Clint Adams: DPL Campaign Questions 009

Serafeim Zanikolas:
With respect to attracting new contributors, please ponder the idea of a formal one-on-one mentoring scheme (as opposed to one-off interactions via d-mentors).
I see nothing particularly objectionable about this. A long time ago people were talking about replacing NM with a saner mentoring process, and I am certain that mentoring occurs unofficially. I see no reason that you could not set up a formal one-on-one mentoring infrastructure with or without the Project's blessing. Charles Plessy:
So my question to other candidates is simple: what is your opinion and program about membership?
I think that we have enough inequality in the project as it is. That is why I consider DM to be a bad thing, even though it has practical benefits. I think that NM is probably fundamentally broken, and I get a bit nervous when people are talking about increasing the amount of NM indoctrination or bureaucracy. I would be in favor of exploring the replacement of NM with some kind of mentorship-type process, though I would worry it would not scale. I would be in favor of exploring the replacement of NM with something like Lars's proposal a while back, though I would worry that it would encourage popularity contests and cliques and cabals. Raphael Hertzog:
1/ Do you believe that it's a good move to standardize our packaging tools? (example: debhelper is almost standard, quilt is gaining status of the standard patch system thanks to the new source format) 3/ Do you have any preference on the tools that we should try to standardize on (which source format/patch system, dh7/CDBS/yada/etc., VCS helper, etc.)? 4/ Organizing changes that have an impact on (a large part of all) the archive is very difficult: How can we change our processes so that doing/organizing such changes is less of a burden? 5/ I have the feeling that Debian is innovating less than it used to do. We are more often followers rather than leaders. Do you share that feeling? What shall we do to make that change?

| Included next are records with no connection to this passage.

Lemma resume_hidden hs base resp :
  preserved (hidden hs) (Script.fetchExchangeRates_resume base resp).
Proof.
  unfold Script.fetchExchangeRates_resume.
  apply preserved_try_catch; [| intros e; viewer_kept].
  destruct resp as [m | st | m | [| rates date]]; try apply preserved_throw.
  apply preserved_bind; [viewer_kept | intros _].
  apply preserved_bind; [viewer_kept | intros _].
  apply preserved_bind; [viewer_kept | intros _].
  apply preserved_bind; [apply preserved_read | intros w0].
  apply preserved_bind; [viewer_kept | intros _].
  apply preserved_bind; [apply updateUI_hidden | intros _].
  viewer_kept.
Qed.

Lemma settle_hidden hs req resp : preserved (hidden hs) (Script.settle req resp).
Proof.
  intros w Hw. unfold Script.settle.
  pose proof (resume_hidden hs (req_base req) resp w Hw) as H1.
  destruct (Script.fetchExchangeRates_resume (req_base req) resp w) as [res w1].
  cbn [snd] in H1.
  destruct (req_then req) as [| f t a], res as [[] | e].
  - revert w1 H1. change (preserved (hidden hs) (Script.setupEventListeners ;; Script.hideLoading)).
    viewer_kept.
  - revert w1 H1.
    change (preserved (hidden hs)
              (console_error ("Error initializing app: " ++ e) ;;
               alert "Failed to initialize the application. Please try again later." ;;
               Script.hideLoading)).
    viewer_kept.
  - revert w1 H1.
    change (preserved (hidden hs)
              (try_catch (Script.performConversion f t a)
                 (fun e => console_error ("Error updating exchange rates: " ++ e) ;;
                           modify (set_resultInput "Error fetching rates")))).
    viewer_kept.
  - revert w1 H1.
    change (preserved (hidden hs)
              (console_error ("Error updating exchange rates: " ++ e) ;;
               modify (set_resultInput "Error fetching rates"))).
    viewer_kept.
Qed.

Lemma history_resume_hidden hs r resp :
  preserved (hidden hs) (loadHistoricalRates_resume r resp).
Proof. viewer_kept. Qed.

Lemma onDOMContentLoaded_hidden hs : preserved (hidden hs) Script.onDOMContentLoaded.
Proof.
  unfold Script.onDOMContentLoaded.
  apply preserved_bind; [viewer_kept | intros _].
  apply preserved_bind; [apply preserved_read | intros w0].
  destruct (currencyChart (env w0)); [| apply preserved_ret].
  unfold initChartFeature.
  apply preserved_bind; [apply preserved_read | intros w1].
  destruct (chartLibrary (env w1)); [| viewer_kept].
  apply preserved_bind; [| intros _; viewer_kept].
  intros w [Hv Hh]. split; [| rewrite <- Hh; clear; unfold createChartContainer, modify;
                               cbn [snd]; destruct (converterCard (dom w)); reflexivity].
  unfold createChartContainer, modify. cbn [snd viewer_of fst] in *.
  destruct (converterCard (dom w)); [cbn; discriminate | exact Hv].
Qed.

(** While the panel is hidden, nothing but a click on the chart button
    issues a request for historical rates or shows the panel. *)
Lemma dispatch_hidden hs (e : event) (w : world) :
  is_chart_click e = false -> hidden hs w -> hidden hs (dispatch e w).
Proof.
  intros He Hw. destruct e; try discriminate; unfold dispatch, when_listening, run.
  - apply onDOMContentLoaded_hidden, Hw.
  - destruct (JS.includes _ _); [| exact Hw].
    destruct (listeners _); [| exact Hw]. apply convertCurrency_hidden, Hw.
  - destruct (JS.includes _ _); [| exact Hw].
    destruct (listeners _); [| exact Hw]. apply convertCurrency_hidden, Hw.
  - destruct (listeners _); [| exact Hw]. apply convertCurrency_hidden, Hw.
  - destruct (listeners _); [| exact Hw].
    revert w Hw. change (preserved (hidden hs) Script.swapCurrencies). viewer_kept.
  - rewrite (hidden_not_visible _ _ Hw). exact Hw.
  - pose proof (hidden_not_visible _ _ Hw) as Hv. unfold panel_visible in Hv.
    destruct (chartContainer (dom w)) as [p |]; [| exact Hw].
    rewrite Hv. exact Hw.
  - apply settle_hidden, Hw.
  - apply history_resume_hidden, Hw.
  - exact Hw.
Qed.




End LazyFacts.
Import LazyFacts.

(* ================================================================== *)
(** * The claims of the specification *)
(* ================================================================== *)

(** ** C1 *)




(** ** C2 *)

(** C2: when a rates request for [base] settles with a body that has a
    rate table, the body of [fetchExchangeRates] returns normally and the
    table in force holds exactly 1 for [base] and the provider's rate for
    every other code; and that is the table every listener finds,
    whatever happens on the page (user actions, the chart, requests that
    fail), until a rates request settles with a parsed body again. *)
Theorem base_rate_is_one (w : world) (req : request)
  (rates : JS.obj JS.number) (date : option string) (es : list App.event) :
  forallb (fun e => negb (delivers_rates e)) es = true ->
  let resp := Json (RatesData (Some rates) date) in
  let w' := App.steps es (App.dispatch (App.RatesSettled req resp) w) in
  fst (Script.fetchExchangeRates_resume (req_base req) resp w) = Ok tt
  /\ exists table,
       exchangeRates (vars w') = Some table
       /\ JS.get (req_base req) table = Some JS.one
       /\ (forall code, code <> req_base req ->
             JS.get code table = JS.get code rates).
Proof.
  intros Hes resp w'.
  destruct (resume_success w (req_base req) rates date) as (w1 & E & Hs).
  fold resp in E. split; [rewrite E; reflexivity |].
  exists (JS.set (req_base req) JS.one rates).
  assert (H : snapshot_of w' = (Some (JS.set (req_base req) JS.one rates), Some date)).
  { unfold w'. rewrite (steps_keep_snapshot es _ Hes).
    unfold App.dispatch, App.run. rewrite settle_snapshot.
    unfold exec. rewrite E. exact Hs. }
  unfold snapshot_of in H. split; [congruence |].
  split; [apply get_set_same | intros code Hc; apply get_set_other, Hc].
Qed.

Lemma base_rate_is_one_witness :
  let w := App.steps [App.DOMContentLoaded]
             (App.initial Examples.noon_2024_03_10 Examples.utc "1" "USD" "EUR") in
  let resp := Json (RatesData (Some (Examples.usd_rates "0.92")) (Some "2024-03-08")) in
  exists table,
    exchangeRates
      (vars (App.steps [App.AmountTyped "100"; App.SwapClicked]
               (App.dispatch (App.RatesSettled Examples.first_request resp) w)))
    = Some table
    /\ JS.get "USD" table = Some JS.one.
Proof.
  cbv zeta.
  destruct (base_rate_is_one
              (App.steps [App.DOMContentLoaded]
                 (App.initial Examples.noon_2024_03_10 Examples.utc "1" "USD" "EUR"))
              Examples.first_request (Examples.usd_rates "0.92")
              (Some "2024-03-08") [App.AmountTyped "100"; App.SwapClicked]
              eq_refl) as (_ & table & H1 & H2 & _).
  exists table. split; [exact H1 | exact H2].
Defined.

(** ** C3 *)

(** C3, as amended: an amount that does not parse to a Number above zero
    (not numeric, zero, negative, or minus infinity) makes [convertCurrency]
    show the invalid-amount text, return normally, and issue no request and
    no dialog. *)
Theorem invalid_amount_sentinel (w : world) :
  JS.ltb JS.pzero (JS.parseFloat (amountInput (dom w))) = false ->
  let w' := exec Script.convertCurrency w in
  fst (Script.convertCurrency w) = Ok tt
  /\ resultInput (dom w') = "Invalid amount"
  /\ requests (env w') = requests (env w)
  /\ historyRequests (env w') = historyRequests (env w)
  /\ alerts (env w') = alerts (env w).
Proof.
  intros H. unfold exec. rewrite (convertCurrency_invalid w H).
  repeat split.
Qed.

1/ I think that we should standardize on dpkg-dev. If there are features which absolutely every package needs, it would seem the logical place to add them. 3/ Right now I wish everyone were using git, but I do not believe in forcing them. Of the available source formats, I like 3.0 (quilt) with no additional patch system, and no package helpers at all. I am not quite sure what a VCS helper is so I have no known preference to express. 4/ I am not sure whether or not what you are talking about should, in fact, be less of a burden, and why it should or should not, so I do not have a valid opinion on how to change the process. 5/ I do share that feeling. I think that sometimes we get bullied by Ubuntu when there are things we would do for our own benefit which would make their lives difficult. I think that people are generally resistant to change, even when it would be of little cost to them and great benefit to someone else. These problems are social and might be correctable with a better spirit of teamwork and cooperation. However, I do not think we should be innovating just for innovation's sake or to be known as the most innovative kid on the block. We should be making my favorite operating system.